=== Section Start ===
Lemma steps_rows s s' : sound s -> rtc step s s' ->
  sound s' /\ (forall r, row (reports s) r -> row (reports s') r).
Proof using.
  intros Hs. induction 1 as [s|s1 s2 s3 H12 _ IH]; [done|].
  destruct (step_rows _ _ Hs H12) as [Hs2 Hr2]. destruct (IH Hs2) as [Hs3 Hr3]. split; [done|auto].
Qed.

Lemma nothing_sound s : empty s -> sound s.
Proof using.
  intros [He Hd]. split; [unfold at_rest; by rewrite He|]. unfold reports. rewrite Hd. apply empty_reports_ok.
Qed.

Lemma uploads_sound s0 s : empty s0 -> rtc step s0 s -> sound s.
Proof using. intros He Hs. by apply (steps_rows s0 s (nothing_sound _ He)). Qed.

Lemma row_receipt s r e : reports_ok (reports s) -> row (reports s) r -> exactly e r = true ->
  report_of r = Envelope.report_id e -> receipt_id_of e = Ok (receipt_of r).
Proof using.
  intros Ht Hr Hex Hid. rewrite <- (ro_receipt _ Ht _ Hr). unfold exactly in Hex.
  rewrite !andb_true_iff, !String.eqb_eq in Hex. destruct Hex as [[[[Hp Hk] Hs] Hc] Ho].
  Transparent receipt_id_of. unfold receipt_id_of, receipt_name_of. Opaque receipt_id_of.
  by rewrite Hp, Hk, Hs, Hc, Ho, Hid.
Qed.

(** C10: Whatever is uploaded, answered or refused, an accepted report of round
    [n] stands on a chain of exactly [n] accepted and stored reports of its
    workflow instance: the first is of round 1 and names no predecessor, and
    each names the one before it and continues its process. *)
Theorem accepted_reports_linked s0 s r n : empty s0 -> rtc step s0 s -> row (reports s) r ->
  accepted_record r = Some n ->
  exists l, linked (row (reports s)) l r /\ Z.of_nat (List.length l) = round n.
Proof using. intros He Hs Hr Hn. destruct (uploads_sound _ _ He Hs) as [_ Ht]. by apply (ro_linked _ Ht). Qed.


(** What the service does with a report it has refused (its own comment wants
    the report validated again on a retry): the row is kept, and as long as it is
    there no upload of the same report is accepted, since the receipt it would be
    stored under is the refused row's. *)
Lemma rejected_report_locked_out s0 s s1 s2 r now e requested declarations c : empty s0 -> rtc step s0 s ->
  row (reports s) r -> is_accepted r = false -> receipt_id_of e = Ok (receipt_of r) -> rtc step s s1 ->
  upload_now now e requested declarations s1 = (Ok c, s2) ->
  row (reports s1) r /\ ProgressUploadReceipt.accepted_for_projection c = false.
Proof using.
  intros He Hs Hr Ha Hid Hs1 Hu. destruct (steps_rows s s1 (uploads_sound _ _ He Hs) Hs1) as [[Hrest Ht] Hkeep].
  apply Hkeep in Hr. split; [done|]. apply upload_cases in Hu; [|done..].
  assert (Hsame : forall r', row (reports s1) r' -> receipt_of r' = receipt_of r -> r' = r)
    by (unfold row; intros r' Hr' Heq; rewrite Heq in Hr'; congruence).
  destruct Hu as [(r' & (Hr' & Hacc & Hrid & Hex) & _)|(r' & ins & _ & [_ Hid' _ _ Hrep _] & Hc & _)].
  - apply (row_receipt _ _ _ Ht Hr' Hex) in Hrid. rewrite Hid in Hrid. injection Hrid as Hrid.
    rewrite (Hsame r' Hr') in Hacc by done. congruence.
  - rewrite Hid in Hid'. injection Hid' as Hid'. destruct Hrep as [[Had _]|(Hr' & _ & _)].
    + pose proof (ad_new _ _ Had) as Hn. rewrite <- Hid' in Hn. unfold row in Hr. congruence.
    + rewrite (Hsame r' Hr') in Hc by done. destruct (receipt_defined r false) as (c' & Hc' & _ & Hb & _).
      rewrite Hc' in Hc. injection Hc as <-. by rewrite Hb.
Qed.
=== Section End ===
(AIM OF THE TASK):
Your response should hold the lines from the first line of the entries above through the line with "Proof using. intros He Hs Hr", each retyped exactly, and nothing else.

(ANSWER):
Lemma steps_rows s s' : sound s -> rtc step s s' ->
  sound s' /\ (forall r, row (reports s) r -> row (reports s') r).
Proof using.
  intros Hs. induction 1 as [s|s1 s2 s3 H12 _ IH]; [done|].
  destruct (step_rows _ _ Hs H12) as [Hs2 Hr2]. destruct (IH Hs2) as [Hs3 Hr3]. split; [done|auto].
Qed.

Lemma nothing_sound s : empty s -> sound s.
Proof using.
  intros [He Hd]. split; [unfold at_rest; by rewrite He|]. unfold reports. rewrite Hd. apply empty_reports_ok.
Qed.

Lemma uploads_sound s0 s : empty s0 -> rtc step s0 s -> sound s.
Proof using. intros He Hs. by apply (steps_rows s0 s (nothing_sound _ He)). Qed.

Lemma row_receipt s r e : reports_ok (reports s) -> row (reports s) r -> exactly e r = true ->
  report_of r = Envelope.report_id e -> receipt_id_of e = Ok (receipt_of r).
Proof using.
  intros Ht Hr Hex Hid. rewrite <- (ro_receipt _ Ht _ Hr). unfold exactly in Hex.
  rewrite !andb_true_iff, !String.eqb_eq in Hex. destruct Hex as [[[[Hp Hk] Hs] Hc] Ho].
  Transparent receipt_id_of. unfold receipt_id_of, receipt_name_of. Opaque receipt_id_of.
  by rewrite Hp, Hk, Hs, Hc, Ho, Hid.
Qed.

(** C10: Whatever is uploaded, answered or refused, an accepted report of round
    [n] stands on a chain of exactly [n] accepted and stored reports of its
    workflow instance: the first is of round 1 and names no predecessor, and
    each names the one before it and continues its process. *)
Theorem accepted_reports_linked s0 s r n : empty s0 -> rtc step s0 s -> row (reports s) r ->
  accepted_record r = Some n ->
  exists l, linked (row (reports s)) l r /\ Z.of_nat (List.length l) = round n.
Proof using. intros He Hs Hr Hn. destruct (uploads_sound _ _ He Hs) as [_ Ht]. by apply (ro_linked _ Ht). Qed.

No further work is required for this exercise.